Everyone grows up in a particular setting. Everything you experience as a child influences who you become and how you see the world. Every single person is unique and therefore, every single person sees the world differently. This is considered one’s worldview.
Your worldview is the mental structure of all your ideas, perspectives, biases, beliefs, convictions and moral standards. It influences your feelings and how you make decisions. It can motivate your intentions, your reactions and your habits. It contributes to and is influenced by society and the culture you live in. It’s also often what initiates relationships and connections with others.
I have been fascinated by the subject of one’s worldview ever since college when I took classes like “Worldview” and “Cultural Competencies” and “World Religions.” These classes deconstructed so much of my original worldview. My perspective about everything broadened so much and has only continued to expand over the years. I don’t believe I had ever heard the term worldview used prior to these college courses.
The challenges I faced as a result of this revelation were exponential. My faith was tested so deeply. I never expected this at a Christian University. I thought I would grow in faith, not grow in doubt. I was humbled against my will by the reality that there is SO much out there that I do not know.

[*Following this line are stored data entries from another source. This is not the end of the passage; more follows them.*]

(** C17. Bridge and remote provider together, where one machine's provider is pointed at
    another's bridge; what the provider makes, byte by byte, of a session's stream of
    words, single tool calls and notices.  Where no tools were offered every word that is
    not empty is passed on, in order and before the end; where tools were offered none is.
    One call arrives as it was made; of several all arrive as a batch where calls may be
    parallel, and otherwise the first alone.  The turn ends once: with the far session's
    reason and prompt count if there were no calls, with [tool_call] if there were; and a
    session that ends with an error is heard as one that ended with [stop], and no prompt. *)
Theorem words_arrive_through_the_bridge s j said fin v prompt reason :
  flag_of s (rj_cancelled j) = false -> Forall spoken said -> ending fin = Some (v, prompt, reason) -> travels v ->
  num_u64 (show_u prompt) = Some prompt ->
  exists p,
    hear s (RReads j no_progress) (raw_lines (wire_all print_json (relayed (said ++ [fin])))) =
      (if bool_decide (rj_tools j = []) then map (fun tok => BEToken (rj_req j) tok None) (tokens_said said) else [],
       Some (RStops j p)) /\
    finish_turn j p =
      let ends reason := BEDone (rj_req j) (mkUsage prompt (Z.of_nat (length (tokens_said said))) 0 0) (Some reason) in
      match calls_said said with
      | [] => [ends reason]
      | [c] => [BEToolCall (rj_req j) c; ends "tool_call"]
      | c :: cs => [if rj_parallel j then BEToolCalls (rj_req j) (c :: cs) else BEToolCall (rj_req j) c; ends "tool_call"]
      end.
Proof.
  intros Hf Hs He Hl Hn. destruct (hear_relayed s j said fin v prompt reason Hf Hs He Hl Hn) as (p & Hh & H1 & H2 & H3 & H4).
  exists p. split; [exact Hh|]. unfold finish_turn. rewrite H1, H2, H3, H4. by destruct (calls_said said) as [|c [|c' cs]].
Qed.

The moment I acknowledged and digested the fact that my ideas, perspectives and worldview were unique to me, I was dumbfounded. Because I thought, “Now what? How can I be certain of ANYthing anymore?” That was the scariest thought I ever encountered as a young adult. I mean, who am I to know or understand ALL of the worldviews out there? Who am I to think my ideas, thoughts, convictions or beliefs are right against anyone else’s?
When you were a kid, did you ever play the trick on a friend where you pull their chair out of the way as they are about to sit down? We used to do this in school sometimes to get a good laugh. I know it was done to me before. I went to sit down thinking my chair was right there and before I knew it my stomach was in my throat as I felt the thrill of the fall to the ground.
Well, talk about a thrill, when there I was planning to become a “minister”—someone who shares their faith with people who do not believe what I believe. How was I going to do that now when I felt I had lost all assurance in what I thought I knew to be ‘right’ or ‘true?’ After learning my particular worldview and idea of God was literally one in a billion?… or more like one in 7 billion? Who was I to think I would have ANY ground to stand on? I felt like somebody pulled the chair out from under me. My stability was gone.
Don’t we all just want some assurance? Some stability and constancy? Don’t we all just want to know the truth and be able to rest in something familiar and trustworthy?
My journey since those days has not been easy, but definitely adventurous and thrilling. Some days are harder than others, but overall what I saw as a threat to my faith ended up lighting a fire in me to share with others how to acknowledge the vastness of worldviews and let God do the rest.
These days, instead of fear, I feel adrenaline. I long for the rush of the unknowns and the eureka moments. When my original worldview is tested, shattered or forced to open up, I don’t lose hope. When I learn something new or God gives me a revelation about life, l feel like I’m flying instead of falling. I’ve grown fond of the excitement and look forward to the twists and turns.
The key lesson I learned and want to leave with you is this: trust over knowledge. We don’t have to know to have stability. It’s ok to let your worldview expand. What does knowledge give you? Knowledge (information, certainty) comes with more responsibility, more pressure, more self-assurance (emphasis on self), independence (or loneliness), power (or control). But trust (assurance from God) gives you peace, freedom, community, connection, fearlessness, hope, and not just power, but complete victory.
Next time you feel like you’re falling, look for the opportunity to grow in trusting Him. Doubt is not the end, it’s the beginning of more growth in your faith. It’s not always comfortable at first, but the benefits far outweigh the alternative.
And it helps to remember: You are loved.